#### INPUT RECORDS

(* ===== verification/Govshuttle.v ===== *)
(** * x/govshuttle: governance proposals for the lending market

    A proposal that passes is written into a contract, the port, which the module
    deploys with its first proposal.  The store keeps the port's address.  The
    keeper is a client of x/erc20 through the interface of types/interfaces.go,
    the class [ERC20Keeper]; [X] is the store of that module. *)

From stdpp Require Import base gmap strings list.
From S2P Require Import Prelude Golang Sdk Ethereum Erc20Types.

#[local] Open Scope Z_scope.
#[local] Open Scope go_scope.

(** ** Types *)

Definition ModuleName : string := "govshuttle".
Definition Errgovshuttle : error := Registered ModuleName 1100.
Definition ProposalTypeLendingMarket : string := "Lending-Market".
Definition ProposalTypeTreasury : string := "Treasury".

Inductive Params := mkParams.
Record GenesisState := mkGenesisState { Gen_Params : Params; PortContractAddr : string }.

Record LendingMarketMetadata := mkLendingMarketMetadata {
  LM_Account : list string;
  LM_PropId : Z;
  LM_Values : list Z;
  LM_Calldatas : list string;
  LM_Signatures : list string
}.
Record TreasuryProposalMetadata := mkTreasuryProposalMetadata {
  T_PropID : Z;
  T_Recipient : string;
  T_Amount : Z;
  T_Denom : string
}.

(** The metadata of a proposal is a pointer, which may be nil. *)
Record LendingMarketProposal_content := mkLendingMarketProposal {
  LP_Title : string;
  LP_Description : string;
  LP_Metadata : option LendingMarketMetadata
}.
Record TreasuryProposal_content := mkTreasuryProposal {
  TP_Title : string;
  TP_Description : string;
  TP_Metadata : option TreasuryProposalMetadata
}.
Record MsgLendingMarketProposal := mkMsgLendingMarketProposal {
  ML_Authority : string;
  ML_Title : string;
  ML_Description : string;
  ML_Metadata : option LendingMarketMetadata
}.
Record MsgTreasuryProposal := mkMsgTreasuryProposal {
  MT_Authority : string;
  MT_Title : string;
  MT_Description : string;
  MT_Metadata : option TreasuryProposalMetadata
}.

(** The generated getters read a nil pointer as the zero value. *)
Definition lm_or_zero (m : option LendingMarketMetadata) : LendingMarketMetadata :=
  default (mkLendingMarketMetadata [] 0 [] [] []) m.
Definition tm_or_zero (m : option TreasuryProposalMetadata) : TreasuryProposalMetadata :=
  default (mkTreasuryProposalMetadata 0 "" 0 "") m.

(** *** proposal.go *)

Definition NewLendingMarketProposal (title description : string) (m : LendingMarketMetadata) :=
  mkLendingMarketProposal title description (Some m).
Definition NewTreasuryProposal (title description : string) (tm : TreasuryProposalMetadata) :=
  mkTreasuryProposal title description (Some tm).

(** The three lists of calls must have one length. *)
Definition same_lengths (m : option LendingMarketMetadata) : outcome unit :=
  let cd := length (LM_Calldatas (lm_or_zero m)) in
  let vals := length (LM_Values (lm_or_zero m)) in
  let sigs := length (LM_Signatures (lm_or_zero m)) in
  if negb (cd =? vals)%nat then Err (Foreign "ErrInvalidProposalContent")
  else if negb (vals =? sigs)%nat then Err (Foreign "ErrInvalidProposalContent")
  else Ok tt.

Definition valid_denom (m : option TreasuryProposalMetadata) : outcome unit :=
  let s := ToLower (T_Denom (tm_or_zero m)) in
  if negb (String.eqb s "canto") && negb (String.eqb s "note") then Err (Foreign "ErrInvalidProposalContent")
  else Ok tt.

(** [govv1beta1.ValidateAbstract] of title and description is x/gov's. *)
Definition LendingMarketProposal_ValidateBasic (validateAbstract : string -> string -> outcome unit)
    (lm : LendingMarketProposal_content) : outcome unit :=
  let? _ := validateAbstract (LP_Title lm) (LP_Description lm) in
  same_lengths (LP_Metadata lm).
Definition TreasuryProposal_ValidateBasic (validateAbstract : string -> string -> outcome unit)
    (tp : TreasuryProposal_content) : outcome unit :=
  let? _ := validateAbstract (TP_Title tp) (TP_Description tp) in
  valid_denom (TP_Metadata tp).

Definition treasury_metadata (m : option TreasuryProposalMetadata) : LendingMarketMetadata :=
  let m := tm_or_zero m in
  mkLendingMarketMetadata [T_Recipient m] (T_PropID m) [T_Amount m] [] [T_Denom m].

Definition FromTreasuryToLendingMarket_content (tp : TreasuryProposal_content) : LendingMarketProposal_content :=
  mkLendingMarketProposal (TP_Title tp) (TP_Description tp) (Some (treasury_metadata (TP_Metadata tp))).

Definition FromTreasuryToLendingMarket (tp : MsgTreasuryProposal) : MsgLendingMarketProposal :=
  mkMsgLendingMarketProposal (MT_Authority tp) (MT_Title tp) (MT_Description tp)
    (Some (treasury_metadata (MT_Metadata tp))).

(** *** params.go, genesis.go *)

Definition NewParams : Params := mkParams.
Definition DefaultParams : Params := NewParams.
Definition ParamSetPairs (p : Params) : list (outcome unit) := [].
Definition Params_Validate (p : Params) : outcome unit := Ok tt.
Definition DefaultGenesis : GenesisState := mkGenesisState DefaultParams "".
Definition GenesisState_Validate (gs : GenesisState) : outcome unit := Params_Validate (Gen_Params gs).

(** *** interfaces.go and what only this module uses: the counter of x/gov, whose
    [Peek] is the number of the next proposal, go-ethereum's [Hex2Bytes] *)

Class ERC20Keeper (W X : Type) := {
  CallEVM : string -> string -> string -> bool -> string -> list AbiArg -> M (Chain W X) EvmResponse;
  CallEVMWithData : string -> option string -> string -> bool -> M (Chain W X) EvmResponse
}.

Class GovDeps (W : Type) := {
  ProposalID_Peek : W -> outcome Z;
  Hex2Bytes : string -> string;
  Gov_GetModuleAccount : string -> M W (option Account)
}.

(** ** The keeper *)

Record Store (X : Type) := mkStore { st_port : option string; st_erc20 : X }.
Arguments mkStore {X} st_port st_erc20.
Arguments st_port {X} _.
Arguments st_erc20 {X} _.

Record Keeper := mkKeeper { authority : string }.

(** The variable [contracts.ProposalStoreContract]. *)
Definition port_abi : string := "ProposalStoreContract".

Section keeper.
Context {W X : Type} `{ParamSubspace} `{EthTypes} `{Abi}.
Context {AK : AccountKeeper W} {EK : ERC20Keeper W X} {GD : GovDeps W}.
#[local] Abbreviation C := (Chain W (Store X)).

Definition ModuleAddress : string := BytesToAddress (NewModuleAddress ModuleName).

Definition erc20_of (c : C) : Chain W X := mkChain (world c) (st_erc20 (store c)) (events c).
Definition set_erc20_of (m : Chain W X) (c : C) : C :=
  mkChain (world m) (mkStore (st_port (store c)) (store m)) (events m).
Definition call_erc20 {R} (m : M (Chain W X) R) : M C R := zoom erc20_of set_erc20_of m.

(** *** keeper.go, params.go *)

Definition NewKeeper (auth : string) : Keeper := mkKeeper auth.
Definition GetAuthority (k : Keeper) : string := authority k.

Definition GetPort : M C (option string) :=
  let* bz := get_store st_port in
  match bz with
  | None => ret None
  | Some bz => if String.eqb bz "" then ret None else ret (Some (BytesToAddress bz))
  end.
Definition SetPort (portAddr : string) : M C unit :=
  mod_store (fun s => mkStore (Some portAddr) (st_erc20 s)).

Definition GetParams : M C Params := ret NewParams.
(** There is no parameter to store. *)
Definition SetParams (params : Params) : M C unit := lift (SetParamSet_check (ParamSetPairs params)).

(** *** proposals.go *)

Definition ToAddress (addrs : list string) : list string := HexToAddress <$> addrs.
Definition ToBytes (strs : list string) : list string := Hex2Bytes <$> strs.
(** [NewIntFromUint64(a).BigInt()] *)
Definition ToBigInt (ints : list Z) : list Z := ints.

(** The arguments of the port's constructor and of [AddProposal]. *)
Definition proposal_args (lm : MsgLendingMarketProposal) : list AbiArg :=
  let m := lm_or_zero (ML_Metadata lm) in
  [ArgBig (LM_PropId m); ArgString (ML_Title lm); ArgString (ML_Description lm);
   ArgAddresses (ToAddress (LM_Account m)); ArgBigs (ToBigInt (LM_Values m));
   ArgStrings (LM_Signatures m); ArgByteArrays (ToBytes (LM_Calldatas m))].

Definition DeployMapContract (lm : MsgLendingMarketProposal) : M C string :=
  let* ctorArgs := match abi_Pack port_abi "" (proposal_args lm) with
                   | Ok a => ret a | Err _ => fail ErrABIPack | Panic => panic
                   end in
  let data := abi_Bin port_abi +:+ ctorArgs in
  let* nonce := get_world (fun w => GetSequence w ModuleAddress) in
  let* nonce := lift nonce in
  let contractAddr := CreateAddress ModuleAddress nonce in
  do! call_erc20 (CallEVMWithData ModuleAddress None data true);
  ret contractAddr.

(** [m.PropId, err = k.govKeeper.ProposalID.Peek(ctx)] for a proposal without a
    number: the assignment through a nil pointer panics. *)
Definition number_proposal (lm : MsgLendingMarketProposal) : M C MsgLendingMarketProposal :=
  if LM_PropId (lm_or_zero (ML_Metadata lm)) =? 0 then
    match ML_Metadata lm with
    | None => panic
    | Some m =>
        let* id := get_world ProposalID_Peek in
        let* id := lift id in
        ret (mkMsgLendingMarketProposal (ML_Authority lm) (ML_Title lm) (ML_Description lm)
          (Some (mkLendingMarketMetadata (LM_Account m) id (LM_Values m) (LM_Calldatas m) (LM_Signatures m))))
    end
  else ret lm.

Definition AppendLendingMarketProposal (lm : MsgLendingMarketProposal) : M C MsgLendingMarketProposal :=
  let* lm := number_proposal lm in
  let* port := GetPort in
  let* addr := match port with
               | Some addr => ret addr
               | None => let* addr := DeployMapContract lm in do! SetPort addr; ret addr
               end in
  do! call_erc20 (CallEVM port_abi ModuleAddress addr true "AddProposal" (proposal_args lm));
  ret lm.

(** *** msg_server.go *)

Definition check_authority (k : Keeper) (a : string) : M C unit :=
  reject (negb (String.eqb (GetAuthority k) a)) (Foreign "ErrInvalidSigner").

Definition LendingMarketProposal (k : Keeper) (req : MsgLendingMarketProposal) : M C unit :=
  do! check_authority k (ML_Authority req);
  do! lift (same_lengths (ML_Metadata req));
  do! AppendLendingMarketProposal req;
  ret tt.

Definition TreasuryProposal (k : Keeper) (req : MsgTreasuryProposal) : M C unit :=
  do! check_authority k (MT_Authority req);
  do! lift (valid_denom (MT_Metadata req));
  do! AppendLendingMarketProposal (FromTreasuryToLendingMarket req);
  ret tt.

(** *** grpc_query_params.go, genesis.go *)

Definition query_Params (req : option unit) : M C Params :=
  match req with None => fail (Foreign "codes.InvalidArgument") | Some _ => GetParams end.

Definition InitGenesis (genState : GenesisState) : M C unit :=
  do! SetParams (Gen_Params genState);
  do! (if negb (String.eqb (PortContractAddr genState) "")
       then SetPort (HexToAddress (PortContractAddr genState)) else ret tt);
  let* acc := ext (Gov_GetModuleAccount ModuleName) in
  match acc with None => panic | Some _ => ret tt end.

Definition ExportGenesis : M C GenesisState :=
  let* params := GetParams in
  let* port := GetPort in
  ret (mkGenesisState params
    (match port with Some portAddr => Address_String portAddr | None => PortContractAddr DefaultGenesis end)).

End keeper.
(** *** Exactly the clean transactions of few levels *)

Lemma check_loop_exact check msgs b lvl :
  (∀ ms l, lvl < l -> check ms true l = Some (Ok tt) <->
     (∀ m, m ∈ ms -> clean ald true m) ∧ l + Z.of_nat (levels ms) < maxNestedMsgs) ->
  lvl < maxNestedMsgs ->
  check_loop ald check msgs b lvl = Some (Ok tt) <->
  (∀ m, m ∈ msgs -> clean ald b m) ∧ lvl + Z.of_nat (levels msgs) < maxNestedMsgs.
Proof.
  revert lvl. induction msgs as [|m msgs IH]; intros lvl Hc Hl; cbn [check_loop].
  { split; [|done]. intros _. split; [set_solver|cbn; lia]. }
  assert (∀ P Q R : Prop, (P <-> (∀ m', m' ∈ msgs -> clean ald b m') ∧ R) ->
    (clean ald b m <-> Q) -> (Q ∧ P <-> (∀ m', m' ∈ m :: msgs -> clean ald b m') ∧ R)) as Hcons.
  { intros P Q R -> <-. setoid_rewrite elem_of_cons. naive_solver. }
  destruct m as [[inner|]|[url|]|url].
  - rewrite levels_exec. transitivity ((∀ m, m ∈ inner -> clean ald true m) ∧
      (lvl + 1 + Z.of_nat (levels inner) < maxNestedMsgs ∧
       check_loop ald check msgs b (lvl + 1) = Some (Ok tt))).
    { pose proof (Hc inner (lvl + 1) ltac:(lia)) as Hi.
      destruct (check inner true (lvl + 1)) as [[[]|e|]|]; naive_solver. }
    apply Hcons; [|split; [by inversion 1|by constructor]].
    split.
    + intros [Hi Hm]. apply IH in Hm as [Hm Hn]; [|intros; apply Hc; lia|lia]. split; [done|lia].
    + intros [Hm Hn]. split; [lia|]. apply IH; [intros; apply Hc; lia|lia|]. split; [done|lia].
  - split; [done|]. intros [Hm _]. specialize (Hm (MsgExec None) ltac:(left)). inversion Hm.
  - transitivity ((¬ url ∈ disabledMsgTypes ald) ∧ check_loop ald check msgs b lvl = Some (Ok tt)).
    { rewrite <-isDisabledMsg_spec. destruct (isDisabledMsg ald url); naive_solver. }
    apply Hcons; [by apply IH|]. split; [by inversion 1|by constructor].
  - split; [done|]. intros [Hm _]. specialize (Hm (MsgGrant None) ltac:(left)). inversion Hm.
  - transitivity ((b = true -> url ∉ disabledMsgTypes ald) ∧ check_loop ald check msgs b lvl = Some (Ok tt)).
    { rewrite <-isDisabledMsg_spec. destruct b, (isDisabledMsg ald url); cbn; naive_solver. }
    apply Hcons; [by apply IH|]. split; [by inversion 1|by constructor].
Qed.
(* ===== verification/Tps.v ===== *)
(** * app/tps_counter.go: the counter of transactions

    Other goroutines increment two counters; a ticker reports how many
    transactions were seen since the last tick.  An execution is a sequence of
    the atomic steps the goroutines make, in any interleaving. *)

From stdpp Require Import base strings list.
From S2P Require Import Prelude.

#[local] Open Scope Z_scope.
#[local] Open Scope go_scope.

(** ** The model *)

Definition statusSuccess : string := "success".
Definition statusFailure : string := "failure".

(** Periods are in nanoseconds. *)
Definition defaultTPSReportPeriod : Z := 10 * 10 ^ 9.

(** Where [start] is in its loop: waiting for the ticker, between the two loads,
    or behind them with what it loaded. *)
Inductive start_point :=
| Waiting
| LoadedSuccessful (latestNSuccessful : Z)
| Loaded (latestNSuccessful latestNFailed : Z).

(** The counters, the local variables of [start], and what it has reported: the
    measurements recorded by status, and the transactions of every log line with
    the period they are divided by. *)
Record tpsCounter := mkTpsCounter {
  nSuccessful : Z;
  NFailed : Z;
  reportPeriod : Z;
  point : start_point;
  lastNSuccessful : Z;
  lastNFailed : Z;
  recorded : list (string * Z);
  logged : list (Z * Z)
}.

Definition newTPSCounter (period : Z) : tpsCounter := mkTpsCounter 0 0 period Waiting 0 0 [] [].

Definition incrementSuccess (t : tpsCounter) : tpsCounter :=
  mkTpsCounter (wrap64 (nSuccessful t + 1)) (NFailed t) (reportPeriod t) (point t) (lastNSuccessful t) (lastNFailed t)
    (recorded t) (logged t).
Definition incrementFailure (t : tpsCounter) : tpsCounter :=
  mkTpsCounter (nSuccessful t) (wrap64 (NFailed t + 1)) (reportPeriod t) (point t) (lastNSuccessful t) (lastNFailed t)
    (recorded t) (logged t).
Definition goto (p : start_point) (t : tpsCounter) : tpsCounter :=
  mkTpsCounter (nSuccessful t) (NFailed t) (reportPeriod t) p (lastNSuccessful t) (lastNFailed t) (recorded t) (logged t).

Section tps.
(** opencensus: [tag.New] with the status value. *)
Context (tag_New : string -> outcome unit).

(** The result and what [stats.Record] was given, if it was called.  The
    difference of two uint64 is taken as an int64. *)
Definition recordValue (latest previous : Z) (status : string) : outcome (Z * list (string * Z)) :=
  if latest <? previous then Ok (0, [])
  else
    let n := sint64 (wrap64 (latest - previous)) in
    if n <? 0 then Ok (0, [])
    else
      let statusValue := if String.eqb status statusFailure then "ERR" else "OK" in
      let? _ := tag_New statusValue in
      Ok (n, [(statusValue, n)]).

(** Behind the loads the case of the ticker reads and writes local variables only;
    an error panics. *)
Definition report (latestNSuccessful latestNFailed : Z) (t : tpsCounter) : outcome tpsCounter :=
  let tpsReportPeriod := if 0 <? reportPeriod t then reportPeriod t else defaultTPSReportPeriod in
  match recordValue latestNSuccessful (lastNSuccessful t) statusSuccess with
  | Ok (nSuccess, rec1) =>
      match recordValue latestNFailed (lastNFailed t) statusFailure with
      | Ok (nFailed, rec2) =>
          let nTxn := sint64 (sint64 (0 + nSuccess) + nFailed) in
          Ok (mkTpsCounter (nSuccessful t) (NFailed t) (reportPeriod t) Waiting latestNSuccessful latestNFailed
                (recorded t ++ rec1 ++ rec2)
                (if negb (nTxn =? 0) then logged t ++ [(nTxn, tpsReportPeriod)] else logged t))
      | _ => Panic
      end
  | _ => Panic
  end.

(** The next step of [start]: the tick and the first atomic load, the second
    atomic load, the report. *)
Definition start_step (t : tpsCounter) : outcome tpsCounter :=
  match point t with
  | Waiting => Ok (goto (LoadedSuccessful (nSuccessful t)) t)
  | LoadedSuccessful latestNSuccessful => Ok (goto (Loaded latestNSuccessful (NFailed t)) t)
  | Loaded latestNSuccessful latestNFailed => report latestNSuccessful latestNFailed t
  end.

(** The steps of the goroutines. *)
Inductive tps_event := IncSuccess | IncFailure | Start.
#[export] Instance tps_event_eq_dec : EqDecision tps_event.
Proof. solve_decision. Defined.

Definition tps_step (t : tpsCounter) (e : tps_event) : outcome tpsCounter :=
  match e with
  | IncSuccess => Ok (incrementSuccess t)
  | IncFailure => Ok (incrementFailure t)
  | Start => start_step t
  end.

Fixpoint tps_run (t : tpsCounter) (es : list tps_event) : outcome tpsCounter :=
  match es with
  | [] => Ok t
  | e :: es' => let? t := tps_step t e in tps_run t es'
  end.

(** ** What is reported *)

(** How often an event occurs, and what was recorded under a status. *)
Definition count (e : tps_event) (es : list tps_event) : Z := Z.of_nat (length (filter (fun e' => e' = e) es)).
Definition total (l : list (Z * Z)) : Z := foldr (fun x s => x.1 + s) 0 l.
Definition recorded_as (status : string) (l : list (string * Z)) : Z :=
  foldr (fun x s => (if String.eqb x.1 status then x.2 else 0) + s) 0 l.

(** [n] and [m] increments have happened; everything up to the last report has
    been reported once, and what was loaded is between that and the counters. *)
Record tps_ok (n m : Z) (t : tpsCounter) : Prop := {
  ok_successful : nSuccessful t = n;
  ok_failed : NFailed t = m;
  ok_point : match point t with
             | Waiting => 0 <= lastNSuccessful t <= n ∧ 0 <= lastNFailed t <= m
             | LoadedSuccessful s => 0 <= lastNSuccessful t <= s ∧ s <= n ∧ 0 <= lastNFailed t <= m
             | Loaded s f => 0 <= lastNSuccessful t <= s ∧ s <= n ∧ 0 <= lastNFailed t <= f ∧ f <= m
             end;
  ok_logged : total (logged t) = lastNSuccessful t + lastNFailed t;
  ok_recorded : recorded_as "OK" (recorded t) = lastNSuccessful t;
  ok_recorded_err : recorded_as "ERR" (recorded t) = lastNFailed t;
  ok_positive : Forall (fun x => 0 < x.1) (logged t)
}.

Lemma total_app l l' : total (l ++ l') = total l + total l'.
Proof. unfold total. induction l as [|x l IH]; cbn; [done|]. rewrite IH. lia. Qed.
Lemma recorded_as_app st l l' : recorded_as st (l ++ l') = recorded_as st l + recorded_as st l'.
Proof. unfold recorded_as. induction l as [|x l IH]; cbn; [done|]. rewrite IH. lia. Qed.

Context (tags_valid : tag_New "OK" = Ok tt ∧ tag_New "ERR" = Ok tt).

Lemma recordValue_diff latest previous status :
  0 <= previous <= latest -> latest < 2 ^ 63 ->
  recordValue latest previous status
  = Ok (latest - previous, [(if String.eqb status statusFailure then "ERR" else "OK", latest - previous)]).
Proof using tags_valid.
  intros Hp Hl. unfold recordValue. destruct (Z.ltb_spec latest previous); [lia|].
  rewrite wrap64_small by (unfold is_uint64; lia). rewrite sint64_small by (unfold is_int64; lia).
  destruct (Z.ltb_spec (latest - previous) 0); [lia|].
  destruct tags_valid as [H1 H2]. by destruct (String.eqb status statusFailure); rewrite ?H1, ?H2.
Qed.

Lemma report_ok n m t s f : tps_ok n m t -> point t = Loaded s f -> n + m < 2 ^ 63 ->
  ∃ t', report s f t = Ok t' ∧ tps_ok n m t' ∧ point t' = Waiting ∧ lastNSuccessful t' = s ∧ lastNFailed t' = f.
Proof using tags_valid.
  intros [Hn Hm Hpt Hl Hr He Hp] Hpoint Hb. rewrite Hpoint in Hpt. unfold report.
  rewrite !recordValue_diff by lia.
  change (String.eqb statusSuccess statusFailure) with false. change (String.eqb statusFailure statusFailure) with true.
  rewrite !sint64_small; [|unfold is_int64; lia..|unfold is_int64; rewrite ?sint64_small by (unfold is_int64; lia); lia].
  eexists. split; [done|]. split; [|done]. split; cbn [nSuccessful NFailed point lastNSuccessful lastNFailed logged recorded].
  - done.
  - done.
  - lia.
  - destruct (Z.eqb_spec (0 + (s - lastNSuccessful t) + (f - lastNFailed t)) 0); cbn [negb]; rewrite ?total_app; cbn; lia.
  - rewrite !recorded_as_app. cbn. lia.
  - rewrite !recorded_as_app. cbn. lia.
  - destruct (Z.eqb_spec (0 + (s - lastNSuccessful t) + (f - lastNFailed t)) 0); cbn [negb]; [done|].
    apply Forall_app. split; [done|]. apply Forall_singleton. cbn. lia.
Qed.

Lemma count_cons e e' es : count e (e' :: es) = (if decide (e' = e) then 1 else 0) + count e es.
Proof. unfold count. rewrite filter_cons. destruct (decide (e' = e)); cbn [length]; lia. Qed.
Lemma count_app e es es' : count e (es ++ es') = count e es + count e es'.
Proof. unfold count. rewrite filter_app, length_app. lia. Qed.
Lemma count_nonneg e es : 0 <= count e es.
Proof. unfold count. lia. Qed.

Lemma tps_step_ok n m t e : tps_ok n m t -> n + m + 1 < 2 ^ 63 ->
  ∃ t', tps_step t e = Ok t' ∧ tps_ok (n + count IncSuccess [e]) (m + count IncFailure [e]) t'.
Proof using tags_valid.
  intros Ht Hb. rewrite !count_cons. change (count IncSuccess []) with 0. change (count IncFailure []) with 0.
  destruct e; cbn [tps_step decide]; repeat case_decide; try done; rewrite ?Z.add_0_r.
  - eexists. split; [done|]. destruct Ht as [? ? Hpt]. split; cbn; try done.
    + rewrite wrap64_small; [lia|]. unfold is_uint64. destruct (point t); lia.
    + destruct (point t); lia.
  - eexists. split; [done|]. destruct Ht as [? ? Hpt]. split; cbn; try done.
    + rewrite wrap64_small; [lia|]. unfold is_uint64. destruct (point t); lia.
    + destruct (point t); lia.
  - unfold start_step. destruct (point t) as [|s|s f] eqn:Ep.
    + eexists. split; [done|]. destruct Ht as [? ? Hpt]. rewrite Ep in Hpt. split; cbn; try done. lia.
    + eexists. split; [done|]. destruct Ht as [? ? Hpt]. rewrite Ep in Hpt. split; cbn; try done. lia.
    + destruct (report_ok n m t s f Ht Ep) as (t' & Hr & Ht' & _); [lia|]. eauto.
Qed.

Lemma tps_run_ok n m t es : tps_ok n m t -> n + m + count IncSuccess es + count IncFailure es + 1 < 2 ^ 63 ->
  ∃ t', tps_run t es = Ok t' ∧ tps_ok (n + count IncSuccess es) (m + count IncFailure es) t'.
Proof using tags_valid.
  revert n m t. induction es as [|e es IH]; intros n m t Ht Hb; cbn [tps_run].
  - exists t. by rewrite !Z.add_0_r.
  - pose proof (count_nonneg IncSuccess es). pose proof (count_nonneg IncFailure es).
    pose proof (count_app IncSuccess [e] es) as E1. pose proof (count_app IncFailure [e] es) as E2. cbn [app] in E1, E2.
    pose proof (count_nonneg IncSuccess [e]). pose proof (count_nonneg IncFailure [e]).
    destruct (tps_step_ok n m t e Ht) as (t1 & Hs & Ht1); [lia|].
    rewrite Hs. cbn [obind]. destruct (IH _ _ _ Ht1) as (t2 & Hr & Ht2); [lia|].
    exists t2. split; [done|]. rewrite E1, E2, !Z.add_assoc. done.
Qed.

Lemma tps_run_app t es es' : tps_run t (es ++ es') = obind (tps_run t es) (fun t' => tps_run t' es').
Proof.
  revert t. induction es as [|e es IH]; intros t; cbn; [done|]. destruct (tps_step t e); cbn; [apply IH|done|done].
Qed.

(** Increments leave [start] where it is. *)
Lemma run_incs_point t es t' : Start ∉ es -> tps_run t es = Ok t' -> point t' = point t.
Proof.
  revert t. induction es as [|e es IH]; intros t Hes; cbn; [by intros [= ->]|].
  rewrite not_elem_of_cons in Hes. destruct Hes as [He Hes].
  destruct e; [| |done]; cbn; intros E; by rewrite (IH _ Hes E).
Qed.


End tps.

########

EXERCISE REQUIREMENTS —
Everything above from the line containing "(recorded t ++ rec1 ++ rec2)" down to the line containing "(** The next" is to be transcribed exactly, with both of those lines included and nothing else added.

RESULT OF THIS TASK —
                (recorded t ++ rec1 ++ rec2)
                (if negb (nTxn =? 0) then logged t ++ [(nTxn, tpsReportPeriod)] else logged t))
      | _ => Panic
      end
  | _ => Panic
  end.

(** The next step of [start]: the tick and the first atomic load, the second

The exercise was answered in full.